Существует масса легенд, рассказывающих о создании «Ах, Одессы»… Наиболее известна история о том, как композитор в ресторане гостиницы «Лондонская» на бумажной салфетке набросал первый куплет песни, а музыканты ансамбля продолжили сочинение…
Еще одна байка, подчеркивающая удивительную популярность песни. Якобы поздним вечером Модест возвращался после выступления домой, его остановили, показали финку и предложили «без лишнего шума» снять пальто и пиджак. Когда он расставался с вещами, выпали ноты «Ах, Одесса», на которых стояла фамилия «Табачников». Налетчики поинтересовались, откуда ноты попали к фраеру. Услышав, что он (фраер) и есть композитор Моня, моментально вернули вещи, извинились и, сказав, что «срисовали его портрет», то есть запомнили… И дай бог ему здоровья… И он может спокойно ходить и никого не опасаться.

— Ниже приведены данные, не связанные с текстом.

(** C9, as amended.  The document that [prepareConfigDoc] produces has a
    storage-QoS block if and only if the requested IOPS maximum or the
    requested bandwidth maximum is greater than zero; the block carries
    exactly the requested maxima. *)
Theorem prepareConfigDoc_storage_qos (h : Host) (uvm : UtilityVM)
    (opts : OptionsWCOW) (uvmFolder : string) (w : World)
    (doc : ComputeSystem) (uvm' : UtilityVM) :
  fst (prepareConfigDoc h uvm opts uvmFolder w) = Ok (doc, uvm') ->
  (StorageQoS_ (VirtualMachine_ doc) <> None
   <-> 0 < StorageQoSIopsMaximum opts \/ 0 < StorageQoSBandwidthMaximum opts)
  /\ forall q, StorageQoS_ (VirtualMachine_ doc) = Some q ->
       IopsMaximum q = StorageQoSIopsMaximum opts
       /\ BandwidthMaximum q = StorageQoSBandwidthMaximum opts.
Proof.
  intros Hr.
  destruct (wp_run _ _ _ (prepareConfigDoc_spec h uvm opts uvmFolder w)) as [_ H].
  unfold run in H. cbn [fst] in H. rewrite Hr in H.
  destruct (hostProcessorInfo h w) as [e|pt]; [done|].
  destruct H as (doc0 & uvm0 & [= <- <-] & _ & _ & _ & _ & _ & Hq).
  rewrite Hq. split.
  - destruct (0 <? StorageQoSBandwidthMaximum opts) eqn:Hb,
      (0 <? StorageQoSIopsMaximum opts) eqn:Hi; cbn;
      rewrite ?Z.ltb_lt, ?Z.ltb_ge in *; split; try done; try lia; intros; lia.
  - intros q.
    destruct ((0 <? StorageQoSBandwidthMaximum opts) || (0 <? StorageQoSIopsMaximum opts));
      [|done].
    by intros [= <-].
Qed.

На самом деле все происходило значительно прозаичнее. Модест не только сочинял мелодии, но и писал стихи, не придавая серьезного внимания последнему занятию. Поэтический дар впоследствии пригодился ему на фронте, когда в театре «Веселый десант», присев на пенек и положив блокнот на колено или приладив лист бумаги на крыше кузова грузовика, он молниеносно создавал стихи «на злобу дня».
Некоторые из них даже печатались под фамилией автора во фронтовых газетах. Например, частушки, опубликованные 5 декабря 1943 года под названием «Метелка» (текст М. Табачникова, рисунок Б. Чекалина) «Фашист просчитался с победой, не вышло. Назад на Берлин заворачивай дышло» и т. п.